[Ci-users] apps.ci.centos.org registry service degradtaion

Thu Sep 13 20:03:51 UTC 2018
Brian Stinson <brian at bstinson.com>

On Sep 13 12:28, Brian Stinson wrote:
> 
> Hi Folks,
> 
> I'm seeing a few issues with the internal registry on apps.ci.centos.org
> 
> 
> I'm going to work over the next couple of hours to get some things moved
> around and redeployed. You may notice some trouble pushing/pulling
> containers in the meantime. 
> 
> I'll give updates as they happen.
> 
> Cheers!
> 
> --Brian
> _______________________________________________
> Ci-users mailing list
> Ci-users at centos.org
> https://lists.centos.org/mailman/listinfo/ci-users

Hi All,

We should be back now, here's what happened:

- The registry service was hosted on one of our infra nodes, backed by
  local storage

- As part of regular cleanup cronjobs we *usually* try to prune out any
  orphaned image layers from the registry (if the layers are still in
  use, or still referenced in a tag we keep them around)
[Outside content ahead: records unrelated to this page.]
Lemma relaxEdges_total s u eu B W l :
  0 ≤ s < MAX_VERTICES →
  Forall (λ c, 0 ≤ adjVertex c < MAX_VERTICES ∧ 0 ≤ weight c ≤ W) l →
  visited eu = true → 0 ≤ dist eu ≤ B → B + W ≤ INT_MAX →
  ∀ t, tableShape t → getT t s u = Some eu → distBound t s (B + W) →
       ∃ t', relaxEdges s u t l = Some t' ∧
             tableShape t' ∧ distBound t' s (B + W).
Proof.
  intros Hs Hl Hvis Hdu Hsum. induction Hl as [|c l [Hadj Hw] Hl IH];
    intros t Hshape Hu Hbound; simpl.
  - by exists t.
  - destruct (relaxEdge_total s u t c eu B W) as (t1 & -> & Hshape1 & Hbound1 & Hu1);
      try done.
    simpl. by apply IH.
Qed.

Lemma visitVertex_total W g s t v k :
  wellFormed W g → 0 ≤ s < MAX_VERTICES →
  tableShape t → distBound t s (Z.of_nat k * W) →
  Z.of_nat (Datatypes.S k) * W ≤ INT_MAX →
  selected g t s v →
  ∃ t', visitVertex g s v t = Some t' ∧
        tableShape t' ∧ distBound t' s (Z.of_nat (Datatypes.S k) * W).
Proof.
  intros (Hsize & Hlen & HW & _ & Hedges) Hs Hshape Hbound Hsum
    (ev & (Hv & Hev & Hunv & Hfin) & _).
  unfold visitVertex. rewrite Hev. simpl.
  destruct (setT_total t s v (mkTable true (dist ev) (path ev))) as [t1 Hset];
    [eauto|].
  rewrite Hset. simpl.
  destruct (lookupZ_in_range (vertices g) v) as [vn Hvn]; [lia|].
  rewrite Hvn. simpl.
  assert (0 ≤ dist ev ≤ Z.of_nat k * W) as Hdv.
  { destruct (Hbound v ev Hev); [lia|done]. }
  replace (Z.of_nat (Datatypes.S k) * W) with (Z.of_nat k * W + W) in * by lia.
  eapply (relaxEdges_total s v (mkTable true (dist ev) (path ev))); try done.
  - apply Forall_forall. intros [a w] Hin. simpl. apply (Hedges v a w).
    by exists vn.
  - by eapply setT_shape.
  - by eapply getT_setT_eq.
  - intros x e He. destruct (decide (x = v)) as [->|Hne].
    + rewrite (getT_setT_eq _ _ _ _ _ Hset) in He. injection He as <-. simpl.
      right. lia.
    + rewrite (getT_setT_ne _ _ _ _ _ s x Hset) in He by auto.
      destruct (Hbound x e He); [by left|right; lia].
Qed.

Lemma helperLoop_total W g s :
  wellFormed W g → 0 ≤ s < MAX_VERTICES →
  ∀ n t k,
    tableShape t → distBound t s (Z.of_nat k * W) →
    Z.of_nat (k + n) * W ≤ INT_MAX →
    ∃ r, helperLoop n g s t = Some r ∧ tableShape r.1.
Proof.
  intros Hwf Hs. induction n as [|n IH]; intros t k Hshape Hbound Hsum.
  - by exists (t, []).
  - simpl.
    destruct (lowestWeightVertex_total g t s Hshape Hs) as [v Hlow];
      [by destruct Hwf as ((_ & ?) & _)|].
    rewrite Hlow. simpl.
    destruct (lowestWeightVertex_spec g t s v Hlow) as [Hpos _].
    destruct (Z.ltb_spec 0 v) as [Hv|Hv]; [|by exists (t, [])].
    assert (0 ≤ W) as HW by (by destruct Hwf as (_ & _ & ? & _)).
    destruct (visitVertex_total W g s t v k Hwf Hs Hshape Hbound)
      as (t1 & -> & Hshape1 & Hbound1); [nia|by apply Hpos|].
    simpl.
    destruct (IH t1 (Datatypes.S k) Hshape1 Hbound1) as ([t2 log] & -> & Hshape2).
    { replace (Datatypes.S k + n)%nat with (k + Datatypes.S n)%nat by lia. done. }
    simpl. by eexists.
Qed.

Lemma findShortestPathHelper_total W g s t :
  wellFormed W g → 1 ≤ s ≤ size g →
  tableShape t → freshRow t s →
  ∃ r, findShortestPathHelper g s t = Some r ∧ tableShape r.1.
Proof.
  intros Hwf Hs Hshape Hfresh.
  pose proof Hwf as (Hsize & Hlen & HW & Hsum & Hedges).
  unfold findShortestPathHelper.
  destruct (Hshape s s) as [e He]; [lia..|]. rewrite He. simpl.
  destruct (setT_total t s s (mkTable (visited e) 0 s)) as [t0 Hset]; [eauto|].
  rewrite Hset. simpl.
  apply (helperLoop_total W g s Hwf) with (k := 0%nat); [lia| | |].
  - by eapply setT_shape.
  - intros v ev Hev. destruct (decide (v = s)) as [->|Hne].
    + rewrite (getT_setT_eq _ _ _ _ _ Hset) in Hev. injection Hev as <-.
      right. simpl. lia.
    + rewrite (getT_setT_ne _ _ _ _ _ s v Hset) in Hev by auto.
      left. by rewrite (Hfresh v ev Hev).
  - simpl. nia.
Qed.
- The pruning process got stuck, and left the registry process in
  uninterruptable sleep.

To fix this we:

- Converted the registry to use shared storage so it can be
  scheduled/rescheduled across any of the infra nodes

- Restarted the infra node that was having trouble

- Ran a manual pruning

- Restored the registry service

If you notice any trouble because of this please let me know here or in
#centos-devel on freenode

Thanks all!

--
Brian Stinson
CentOS CI Infrastructure Team